With this hash function the speed of my program went from 0.13 seconds to 0.06 seconds. Can someone please explain to me why this hash function is so much faster?

Jonathan Leffler
  • 730,956
  • 141
  • 904
  • 1,278
  • How do you compile your program? Fully optimized? –  Nov 29 '17 at 07:07
  • https://stackoverflow.com/a/6357747/6935629 – msc Nov 29 '17 at 07:08
  • 1
    Which compiler are you using? Also, use the online [Compiler Explorer](https://godbolt.org) to see what assembly code is generated from your source. – Greg Hewgill Nov 29 '17 at 07:08
  • 2
    Considering that this is a hash function, it could easily be because of the resulting hash distribution. Neither of these are very good hashes, but the weaknesses of the first seem more likely to come up in a spell checker - for example, reordering the letters doesn't affect the hash in the first one. – user2357112 Nov 29 '17 at 07:11
  • 2
    Of course, trying to extrapolate from these tiny code snippets to the behavior of an entire unknown program compiled with unknown settings on an unknown compiler and architecture and run on unknown input is futile. This question isn't answerable. – user2357112 Nov 29 '17 at 07:12
  • There are many, many different hash functions you can use tailored to what you are hashing. Many (if not most) will use some type of shift or negation to create the hash. (just search for different hash functions). If you are using a recent compiler with optimizations enabled in your compile string, then your compiler should be handling the optimizations to the point there should be little difference between whether you multiply by a power of two of left shift (the compiler will make those type of optimizations). Concentrate on reducing collisions, let the compiler optimize the math. – David C. Rankin Nov 29 '17 at 07:16
  • You need at least to provide a [mcve] – Jabberwocky Nov 29 '17 at 08:13
  • 2
    They don't. Both your functions are horrific if you are concerned with efficiency. Replace the `strlen` function with a simple `a[i]` to know if it is a zero byte. So your assumption from the start, that one is more efficient than the other, is just not valid. As @DavidC.Rankin said, first learn about hash functions and there different advantages and drawbacks.

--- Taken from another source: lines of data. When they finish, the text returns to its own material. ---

(** An operation other than [stop]. *)
Definition not_stop (o : Op) : bool :=
  match o with op_stop _ => false | _ => true end.

(** The clock readings an operation brings are after the epoch: a reading
    of 0 would be stored as a falsy attempt timestamp. *)
Definition after_epoch (o : Op) : Prop :=
  match o with
  | op_trigger _ env => t_entry env ≠ 0
  | op_interval_fires _ envs | op_timeout_fires _ envs => ∀ i, t_entry (envs i) ≠ 0
  | _ => True
  end.

(** From [w] to [w'] the recorded attempt stays truthy, and it either stays
    or moves forward by at least 30 seconds. *)
Definition spaced (w w' : World) : Prop :=
  (lastArchivingAttempt (this w) ≠ Some 0 → lastArchivingAttempt (this w') ≠ Some 0)
  ∧ ∀ t, lastArchivingAttempt (this w) = Some t → t ≠ 0 →
         ∃ t', lastArchivingAttempt (this w') = Some t' ∧ (t' = t ∨ 30000 ≤ t' - t).

(** ** What [gatherSystemState] and [calculateSystemMetrics] compute

    The same results as pure functions of the answers, to state what the
    methods return. *)

(** The schedules of the days [days] that loaded: the load returned a
    truthy document. *)
Definition loaded_schedules (env : Answers) (days : list nat) : list (string * Blob) :=
  omap (λ i, match load_day env i with
             | Returned (Some schedule) =>
               if truthy schedule then Some (day_string env i, schedule) else None
             | _ => None
             end) days.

Then, if (and only if) there is a performance problem that is measurable *and* relevant, try to improve the performance. – Jens Gustedt Nov 29 '17 at 09:05
  • 1
    I'm with @user2357112. Most likely, the hash function is not significantly faster (if it is faster at all) but __the resulting hash value is different__, so the hash table might be used better (however, you didn't include any information of what you do with the computed hash) – grek40 Nov 29 '17 at 09:29

1 Answers1

1

I don't think shift + xor is faster than addition.

However, the resulting hash table is probably much faster, because the hash values are much better distributed.

Thomas Mueller
  • 48,905
  • 14
  • 116
  • 132